My to-do project this weekend (weekends these days are Friday and Saturday) included two important things: I was going to go to the recycling center and drop off a lot of the cardboard boxes that have been cluttering up the basement. Then I was going to take some other stuff cluttering up the basement and take that to the storage garage. In case you can’t read between the lines, I am trying to get a handle on the basement.
The initial plan was recycling on Friday and then garage on Saturday, but Clancy was slow getting out of bed from having been on call and it was too late to go to the recycling center. So off to the storage garage I went. It was apparent pretty quickly that it would require two trips. After the first trip, though, I couldn’t get the door to lock. I figured that it might be related to the accumulation of snow and ice that they hadn’t really bothered to clean up. So on my second trip, I took a shovel.

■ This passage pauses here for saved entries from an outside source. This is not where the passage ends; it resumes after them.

(* ===== verification/Lcd.v ===== *)
(** * The character LCD as a small terminal
    (packages/devs/serial/sopc/altera_avalon_lcd_16207, altera_avalon_lcd_16207.c)

    State: the device structure, the sequence of register writes, and how long
    the panel will be busy at each of the coming waits.  [char] is signed, so
    the cursor and the scroll limit wrap at 128.  An index outside its array is
    undefined.

    The timer interrupt may fire while a character is put: [putc] takes the
    numbers of ticks that occur during its successive repaints. *)

From S2P Require Import Prelude.

Definition ALT_LCD_HEIGHT : Z := 2.
Definition ALT_LCD_WIDTH : Z := 16.
Definition ALT_LCD_VIRTUAL_WIDTH : Z := 80.

Definition LCD_CMD_WRITE_DATA : Z := 128.
Definition LCD_CMD_FUNCTION_SET : Z := 32.
Definition LCD_CMD_8BIT : Z := 16.
Definition LCD_CMD_TWO_LINE : Z := 8.
Definition LCD_CMD_ONOFF : Z := 8.
Definition LCD_CMD_ENABLE_DISP : Z := 4.
Definition LCD_CMD_MODES : Z := 4.
Definition LCD_CMD_MODE_INC : Z := 2.
Definition LCD_CMD_CLEAR : Z := 1.

(** Where in the character memory the rows start. *)
Definition colstart : list Z := [0; 64; 32; 96].

Definition SPACE : Z := 32.

Inductive lcd_event :=
| LcdCommand (c : Z)
| LcdData (c : Z)
| LcdDelay (us : Z).

(** One line of the terminal. *)
Record row := mkRow {
  visible : list Z;  (* what the panel shows, 16 characters *)
  data : list Z;  (* the virtual line, 81 characters *)
  width : Z;  (* columns that scroll *)
  speed : Z  (* scroll speed, in 1/256 columns per tick *)
}.

Definition set_visible (v : list Z) (s : row) : row :=
  mkRow v (data s) (width s) (speed s).

Definition set_data (v : list Z) (s : row) : row :=
  mkRow (visible s) v (width s) (speed s).

Definition set_width (v : Z) (s : row) : row :=
  mkRow (visible s) (data s) v (speed s).

Definition set_speed (v : Z) (s : row) : row :=
  mkRow (visible s) (data s) (width s) v.

(** The structure [alt_lcd_16207_dev] and the panel's side. *)
Record lcd := mkLcd {
  broken : bool;  (* the panel did not answer *)
  x : Z;  (* a signed char *)
  y : Z;  (* a signed char *)
  address : Z;  (* the panel's address counter *)
  esccount : Z;  (* -1 outside an escape sequence *)
  scrollpos : Z;
  scrollmax : Z;  (* a signed char *)
  active : bool;  (* the foreground is painting *)
  escape : list Z;  (* 8 characters *)
  lines : list row;  (* 2 lines *)
  busy : list nat;  (* how long the panel will be busy, at each wait *)
  out : list lcd_event  (* the register writes, newest last *)
}.

Definition set_broken (v : bool) (s : lcd) : lcd :=
  mkLcd v (x s) (y s) (address s) (esccount s) (scrollpos s) (scrollmax s) (active s) (escape
    s) (lines s) (busy s) (out s).

Definition set_x (v : Z) (s : lcd) : lcd :=
  mkLcd (broken s) v (y s) (address s) (esccount s) (scrollpos s) (scrollmax s) (active s)
    (escape s) (lines s) (busy s) (out s).

Definition set_y (v : Z) (s : lcd) : lcd :=
  mkLcd (broken s) (x s) v (address s) (esccount s) (scrollpos s) (scrollmax s) (active s)
    (escape s) (lines s) (busy s) (out s).

Definition set_address (v : Z) (s : lcd) : lcd :=
  mkLcd (broken s) (x s) (y s) v (esccount s) (scrollpos s) (scrollmax s) (active s) (escape
    s) (lines s) (busy s) (out s).

Definition set_esccount (v : Z) (s : lcd) : lcd :=
  mkLcd (broken s) (x s) (y s) (address s) v (scrollpos s) (scrollmax s) (active s) (escape s)
    (lines s) (busy s) (out s).

Definition set_scrollpos (v : Z) (s : lcd) : lcd :=
  mkLcd (broken s) (x s) (y s) (address s) (esccount s) v (scrollmax s) (active s) (escape s)
    (lines s) (busy s) (out s).

Definition set_scrollmax (v : Z) (s : lcd) : lcd :=
  mkLcd (broken s) (x s) (y s) (address s) (esccount s) (scrollpos s) v (active s) (escape s)
    (lines s) (busy s) (out s).

Definition set_active (v : bool) (s : lcd) : lcd :=
  mkLcd (broken s) (x s) (y s) (address s) (esccount s) (scrollpos s) (scrollmax s) v (escape
    s) (lines s) (busy s) (out s).

Definition set_escape (v : list Z) (s : lcd) : lcd :=
  mkLcd (broken s) (x s) (y s) (address s) (esccount s) (scrollpos s) (scrollmax s) (active s)
    v (lines s) (busy s) (out s).

Definition set_lines (v : list row) (s : lcd) : lcd :=
  mkLcd (broken s) (x s) (y s) (address s) (esccount s) (scrollpos s) (scrollmax s) (active s)
    (escape s) v (busy s) (out s).

Definition set_busy (v : list nat) (s : lcd) : lcd :=
  mkLcd (broken s) (x s) (y s) (address s) (esccount s) (scrollpos s) (scrollmax s) (active s)
    (escape s) (lines s) v (out s).

Definition set_out (v : list lcd_event) (s : lcd) : lcd :=
  mkLcd (broken s) (x s) (y s) (address s) (esccount s) (scrollpos s) (scrollmax s) (active s)
    (escape s) (lines s) (busy s) v.

Definition emit (e : lcd_event) : M lcd unit := modify (fun s => set_out (out s ++ [e]) s).

(** ** Access to the panel *)

(** The wait loop, for a panel that reports busy [n] times: does it become
    ready before the counter [i] reaches zero? *)
Fixpoint wait_loop (n : nat) (i : Z) : bool :=
  match n with
  | O => true
  | S k => if i - 1 =? 0 then false else wait_loop k (i - 1)
  end.

Definition lcd_wait : M lcd bool :=
  s ← get;
  modify (set_busy (tail (busy s)));;
  if wait_loop (default O (head (busy s))) 1000000 then mret true
  else modify (set_broken true);; mret false.

Definition lcd_write_command (command : Z) : M lcd unit :=
  s ← get;
  if broken s then mret tt
  else
    ok ← lcd_wait;
    when ok (emit (LcdDelay 100);; emit (LcdCommand command)).

Definition lcd_write_data (c : Z) : M lcd unit :=
  s ← get;
  if broken s then mret tt
  else
    ok ← lcd_wait;
    when ok
      (emit (LcdDelay 100);; emit (LcdData c);;
       modify (fun s => set_address (s8 (address s + 1)) s)).

(** ** Lines *)

Definition blank_row (r : row) : row :=
  mkRow (replicate 16 SPACE) (replicate 81 SPACE) 0 (speed r).

Definition lcd_clear_screen : M lcd unit :=
  lcd_write_command LCD_CMD_CLEAR;;
  modify (set_x 0);;
  modify (set_y 0);;
  modify (set_address 0);;
  modify (fun s => set_lines (map blank_row (lines s)) s).

(** A line of the device, by index. *)
Definition get_row (i : Z) : M lcd row :=
  s ← get;
  if i <? 0 then undef
  else match lines s !! Z.to_nat i with Some r => mret r | None => undef end.

Definition put_row (i : Z) (r : row) : M lcd unit :=
  s ← get;
  if (i <? 0) || (Z.of_nat (Datatypes.length (lines s)) <=? i) then undef
  else modify (set_lines (<[Z.to_nat i := r]> (lines s))).

(** One character cell of the repaint. *)
Definition repaint_cell (i offset w col : Z) : M lcd unit :=
  r ← get_row i;
  if w =? 0 then undef
  else
    match data r !! Z.to_nat ((col + offset) mod w), visible r !! Z.to_nat col,
          colstart !! Z.to_nat i with
    | Some c, Some v, Some start =>
        if v =? c then mret tt
        else
          let addr := u8 (col + start) in
          s ← get;
          unless (addr =? address s)
            (lcd_write_command (Z.lor LCD_CMD_WRITE_DATA addr);; modify (set_address (s8 addr)));;
          lcd_write_data c;;
          r ← get_row i;
          put_row i (set_visible (<[Z.to_nat col := c]> (visible r)) r)
    | _, _, _ => undef
    end.

Fixpoint repaint_cells (n : nat) (i offset w col : Z) : M lcd unit :=
  match n with
  | O => mret tt
  | S k => repaint_cell i offset w col;; repaint_cells k i offset w (col + 1)
  end.

Definition repaint_row (pos i : Z) : M lcd unit :=
  r ← get_row i;
  let offset := Z.shiftr (pos * speed r) 8 in
  let offset := if offset >=? width r then 0 else offset in
  repaint_cells 16 i offset (width r) 0.

Definition lcd_repaint_screen : M lcd unit :=
  s ← get;
  let pos := scrollpos s in
  repaint_row pos 0;;
  repaint_row pos 1.

(** Only the 80 columns of the virtual width move. *)
Definition move_row (from r : row) : row := set_data (take 80 (data from) ++ drop 80 (data r)) r.

Definition clear_row (r : row) : row := set_data (replicate 80 SPACE ++ drop 80 (data r)) r.

Definition lcd_scroll_up : M lcd unit :=
  r0 ← get_row 0;
  r1 ← get_row 1;
  put_row 0 (move_row r1 r0);;
  put_row 1 (clear_row r1);;
  modify (fun s => set_y (s8 (y s - 1)) s).

(** ** Escape sequences *)

Definition isdigit (c : Z) : bool := (48 <=? c) && (c <=? 57).

(** The digits at the start of a text, and the rest; past the array is
    undefined. *)
Fixpoint scan_parm (s : list Z) (parm : Z) : option (Z * list Z) :=
  match s with
  | [] => None
  | c :: s' => if isdigit c then scan_parm s' (parm * 10 + (c - 48)) else Some (parm, s)
  end.

Definition scan_parms (esc : list Z) : option (Z * Z) :=
  match esc with
  | [] => None
  | c :: rest =>
      if c =? 91 then
        match scan_parm rest 0 with
        | None => None
        | Some (parm1, rest) =>
            match rest with
            | 59 :: rest' =>
                match scan_parm rest' 0 with
                | None => None
                | Some (parm2, _) => Some (parm1, parm2)
                end
            | _ => Some (parm1, 0)
            end
        end
      else Some (-1, 0)
  end.

(** [while (dev->y > ALT_LCD_HEIGHT) lcd_scroll_up(dev)]; [y] is at most 4. *)
Fixpoint scroll_loop (fuel : nat) : M lcd unit :=
  match fuel with
  | O => no_fuel
  | S k =>
      s ← get;
      if y s >? ALT_LCD_HEIGHT then lcd_scroll_up;; scroll_loop k else mret tt
  end.

Definition move_cursor (parm1 parm2 : Z) : M lcd unit :=
  when (parm2 >? 0) (modify (set_x (s8 (parm2 - 1))));;
  when (parm1 >? 0)
    (modify (set_y (s8 (parm1 - 1)));;
     s ← get;
     when (y s >? ALT_LCD_HEIGHT * 2) (modify (set_y (s8 (ALT_LCD_HEIGHT * 2))));;
     scroll_loop 3).

Definition clear_to_eol : M lcd unit :=
  s ← get;
  if x s <? ALT_LCD_VIRTUAL_WIDTH then
    if x s <? 0 then undef
    else
      r ← get_row (y s);
      let n := Z.to_nat (x s) in
      put_row (y s) (set_data (take n (data r) ++ replicate (80 - n) SPACE ++ drop 80 (data r)) r)
  else mret tt.

Definition lcd_handle_escape (c : Z) : M lcd unit :=
  s ← get;
  match scan_parms (escape s) with
  | None => undef
  | Some (parm1, parm2) =>
      if (c =? 72) || (c =? 102) then move_cursor parm1 parm2
      else if c =? 74 then when (parm1 =? 2) lcd_clear_screen
      else if c =? 75 then when (parm1 <? 1) clear_to_eol
      else mret tt
  end.

(** ** Writing a character *)

Definition isprint (c : Z) : bool := (32 <=? c) && (c <=? 126).

Definition store_escape (c : Z) : M lcd unit :=
  s ← get;
  let n := esccount s in
  if ((n =? 0) && negb (c =? 91)) || ((n >? 0) && negb (isdigit c) && negb (c =? 59)) then
    modify (set_escape (<[Z.to_nat n := 0]> (escape s)));;
    lcd_handle_escape c;;
    modify (set_esccount (-1))
  else
    when (n <? 7)
      (modify (set_escape (<[Z.to_nat n := c]> (escape s)));; modify (set_esccount (n + 1))).

Definition store_char (c : Z) : M lcd unit :=
  s ← get;
  when (y s >=? ALT_LCD_HEIGHT) lcd_scroll_up;;
  s ← get;
  when (x s <? ALT_LCD_VIRTUAL_WIDTH)
    (if x s <? 0 then undef
     else
       r ← get_row (y s);
       put_row (y s) (set_data (<[Z.to_nat (x s) := c]> (data r)) r));;
  modify (fun s => set_x (s8 (x s + 1)) s).

Definition dispatch (c : Z) : M lcd unit :=
  s ← get;
  if esccount s >=? 0 then store_escape c
  else if c =? 27 then modify (set_esccount 0)
  else if c =? 13 then modify (set_x 0)
  else if c =? 10 then
    modify (set_x 0);;
    modify (fun s => set_y (s8 (y s + 1)) s);;
    s ← get;
    when (y s >? ALT_LCD_HEIGHT) lcd_scroll_up
  else if c =? 8 then when (x s >? 0) (modify (set_x (s8 (x s - 1))))
  else if isprint c then store_char c
  else mret tt.

(** The index after the last character that is not a space. *)
Fixpoint text_width (n : nat) (d : list Z) : Z :=
  match n with
  | O => 0
  | S k => if nth k d 0 =? SPACE then text_width k d else Z.of_nat n
  end.

Definition row_width (r : row) : Z :=
  let w := text_width 80 (data r) in
  if w <=? ALT_LCD_WIDTH then ALT_LCD_WIDTH else w + 1.

Definition measure_row (r : row) : row := set_speed 0 (set_width (s8 (row_width r)) r).

Definition speed_row (widthmax : Z) (r : row) : row :=
  if width r >? ALT_LCD_WIDTH then set_speed (u8 (256 * width r / widthmax)) r else r.

Definition set_scrolling (s : lcd) : lcd :=
  let rows := map measure_row (lines s) in
  let widthmax := foldl (fun w r => if w <? row_width r then row_width r else w)
                    ALT_LCD_WIDTH (lines s) in
  if widthmax <=? ALT_LCD_WIDTH then set_scrollmax 0 (set_lines rows s)
  else
    let widthmax := widthmax * 2 in
    set_scrollmax (s8 widthmax) (set_lines (map (speed_row widthmax) rows) s).

(** ** The timer *)

Definition next_scrollpos (s : lcd) : Z :=
  if scrollpos s + 1 >=? scrollmax s then 0 else s8 (scrollpos s + 1).

Definition alt_lcd_16207_timeout : M lcd unit :=
  modify (fun s => set_scrollpos (next_scrollpos s) s);;
  s ← get;
  when ((scrollmax s >? 0) && negb (active s)) lcd_repaint_screen.

Fixpoint run_ticks (n : nat) : M lcd unit :=
  match n with
  | O => mret tt
  | S k => alt_lcd_16207_timeout;; run_ticks k
  end.

(** Repaint until no tick came in between; [ticks] says how many come during
    each repaint, none after its end. *)
Fixpoint repaint_loop (ticks : list nat) : M lcd unit :=
  s ← get;
  let old_scrollpos := scrollpos s in
  lcd_repaint_screen;;
  match ticks with
  | [] => modify (set_active false)
  | n :: ticks' =>
      run_ticks n;;
      modify (set_active false);;
      s ← get;
      if scrollpos s =? old_scrollpos then mret tt
      else modify (set_active true);; repaint_loop ticks'
  end.

Definition alt_lcd_16207_putc (ticks : list nat) (c : Z) : M lcd bool :=
  modify (set_active true);;
  dispatch c;;
  modify set_scrolling;;
  repaint_loop ticks;;
  mret true.

Definition alt_lcd_16207_getc : Z := 0.

(** ** Initialisation *)

(** The set-up of the panel and the structure; the alarm that calls
    [alt_lcd_16207_timeout] every 100 ms is created by the kernel. *)
Definition alt_lcd_16207_init : M lcd bool :=
  modify (set_broken false);;
  emit (LcdDelay 15000);;
  emit (LcdCommand (Z.lor LCD_CMD_FUNCTION_SET LCD_CMD_8BIT));;
  emit (LcdDelay 4100);;
  emit (LcdCommand (Z.lor LCD_CMD_FUNCTION_SET LCD_CMD_8BIT));;
  emit (LcdDelay 1000);;
  emit (LcdCommand (Z.lor LCD_CMD_FUNCTION_SET LCD_CMD_8BIT));;
  lcd_write_command (Z.lor (Z.lor LCD_CMD_FUNCTION_SET LCD_CMD_8BIT) LCD_CMD_TWO_LINE);;
  lcd_write_command LCD_CMD_ONOFF;;
  lcd_clear_screen;;
  lcd_write_command (Z.lor LCD_CMD_MODES LCD_CMD_MODE_INC);;
  lcd_write_command (Z.lor LCD_CMD_ONOFF LCD_CMD_ENABLE_DISP);;
  modify (set_esccount (-1));;
  modify (set_escape (replicate 8 0));;
  modify (set_scrollpos 0);;
  modify (set_scrollmax 0);;
  modify (set_active false);;
  mret true.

Shoveling the snow didn’t help, though. It still wouldn’t lock. So I worked at it and worked at it and had no success. At some point, I slipped on the ice and laid there in pain for about ten minutes while waiting to get movement back in my arms. Then I worked at it some more. No luck. They do keep Saturday hours (9am to 1pm), I confirmed, so I decided to slap the padlock on there so that it wouldn’t look so obviously unlocked, and then come back Saturday morning.
It was noon wherebouts when I was finally able to make my way back out there. Hoping that maybe the heat would unfreeze something that maybe had gotten frozen, I tried one more time on Saturday before going to the front office. No luck, so I went to the front office.

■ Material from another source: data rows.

(* ===== verification/LcdFacts.v ===== *)
(** * The LCD terminal: the panel mirrors the device structure

    [panel_step] is the effect of a register write on the panel's character
    memory and address counter, as its controller documents it.  As long as the
    panel answers, the driver's [visible] arrays and [address] are what the
    panel holds, and a repaint makes them the scrolled window of the lines. *)

From S2P Require Import Prelude.
From S2P Require Import Lcd.

(** ** The panel *)

Record panel := mkPanel { ddram : list Z; ac : Z }.

Definition panel_step (p : panel) (e : lcd_event) : panel :=
  match e with
  | LcdCommand c =>
      if Z.testbit c 7 then mkPanel (ddram p) (Z.land c 127)
      else if c =? LCD_CMD_CLEAR then mkPanel (replicate 128 SPACE) 0
      else p
  | LcdData c => mkPanel (<[Z.to_nat (ac p) := c]> (ddram p)) (ac p + 1)
  | LcdDelay _ => p
  end.

Definition panel0 : panel := mkPanel (replicate 128 0) 0.

Definition panel_of (o : list lcd_event) : panel := foldl panel_step panel0 o.

(** ** Well-formed states *)

Record row_ok (r : row) : Prop := {
  row_visible : length (visible r) = 16%nat;
  row_data : length (data r) = 81%nat
}.

Definition rows_ok (ls : list row) : Prop := length ls = 2%nat /\ Forall row_ok ls.

(** While the panel answers, it holds what the structure says. *)
Record mirrors (s : lcd) : Prop := {
  mir_rows : rows_ok (lines s);
  mir_addr : 0 <= address s <= 80;
  mir_ddram : length (ddram (panel_of (out s))) = 128%nat;
  mir_ac : broken s = false -> ac (panel_of (out s)) = address s;
  mir_cells : broken s = false ->
    forall (i j : nat) r, lines s !! i = Some r -> (j < 16)%nat ->
      ddram (panel_of (out s)) !! (Z.to_nat (nth i colstart 0%Z) + j)%nat = visible r !! j
}.

Lemma panel_of_app o e : panel_of (o ++ [e]) = panel_step (panel_of o) e.
Proof. unfold panel_of. by rewrite foldl_app. Qed.

Lemma ddram_step p e : length (ddram p) = 128%nat -> length (ddram (panel_step p e)) = 128%nat.
Proof.
  intros H. destruct e as [c|c|us]; cbn [panel_step ddram]; [|by rewrite length_insert|done].
  destruct (Z.testbit c 7), (c =? LCD_CMD_CLEAR); done.
Qed.

Lemma panel_of_length o : length (ddram (panel_of o)) = 128%nat.
Proof.
  induction o as [|e o IH] using rev_ind; [done|]. rewrite panel_of_app. by apply ddram_step.
Qed.

(** A change of the panel's side and of the address only. *)
Definition with_hw (b : bool) (a : Z) (bs : list nat) (o : list lcd_event) (s : lcd) : lcd :=
  set_broken b (set_address a (set_busy bs (set_out o s))).

Lemma with_hw_same b s : broken s = b -> s = with_hw b (address s) (busy s) (out s) s.
Proof. intros <-. by destruct s. Qed.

I explained my problems and she looked at me and said “Well, I don’t know what you expect me to be able to do about it.”
I honestly wasn’t sure myself. I was hoping that I was simply doing something wrong and that she could fix it. Other than that, well, the ball was in her court. The ability to lock my belongings away safely was not tangential to our lease agreement. Indeed, they wouldn’t even lease the garage to me unless I had a lock ready to slap on it immediately. It was pretty central to the deal. She wasn’t particularly surprised by my predicament, only that I couldn’t lock it. She was used to people not being able to unlock it which was the way it usually went. Not very confidence-inspiring.
Without my mentioning my fall, she took note of all of the ice and snow and was apologetic about it. I give her points for that.
Think of the lock of the door I am describing as being like those locks high-ish on the doors of hotel rooms where you flip the knob up and slide a bar across. Except that instead of flipping a knob, you just slide it over and then use a padlock to prevent people from sliding it right back. The problem I ran into below is that it wouldn’t slide. The reason I thought that the snow might be a problem is that it was vertical garage door and if it didn’t get low enough then perhaps the bolt wouldn’t go into the hole the same way a deadbolt won’t work if a door isn’t completely closed.
The solution to my problem was apparently a hammer. She just took out a hammer and pounded away at the lock until it lined up. I slapped the padlock on there and we were good to go. I can only hope that I will be able to unlock it again when needed. She said that it’s okay to use hammers or whatever else to get the stubborn locks to work and that if I break the whole thing wide open they won’t charge me for it. Fair enough, I suppose.
I had arrived at noon in part because I didn’t want to stroll in there right as she was about to leave. As it turned out, she was about to leave anyway and left immediately after helping me out. If I’d actually tried to arrive at the last minute, I would have been greeted with a “Closed” sign regardless of the posted hours from 9-1.
Clancy thinks we need to find a new storage garage. I think it’s worth a whole lot of trouble not to have to relocate all of our stuff. Besides which, if we buy a house, our new storage garage may well be a garage. Or we’ll actually have room for all of our stuff.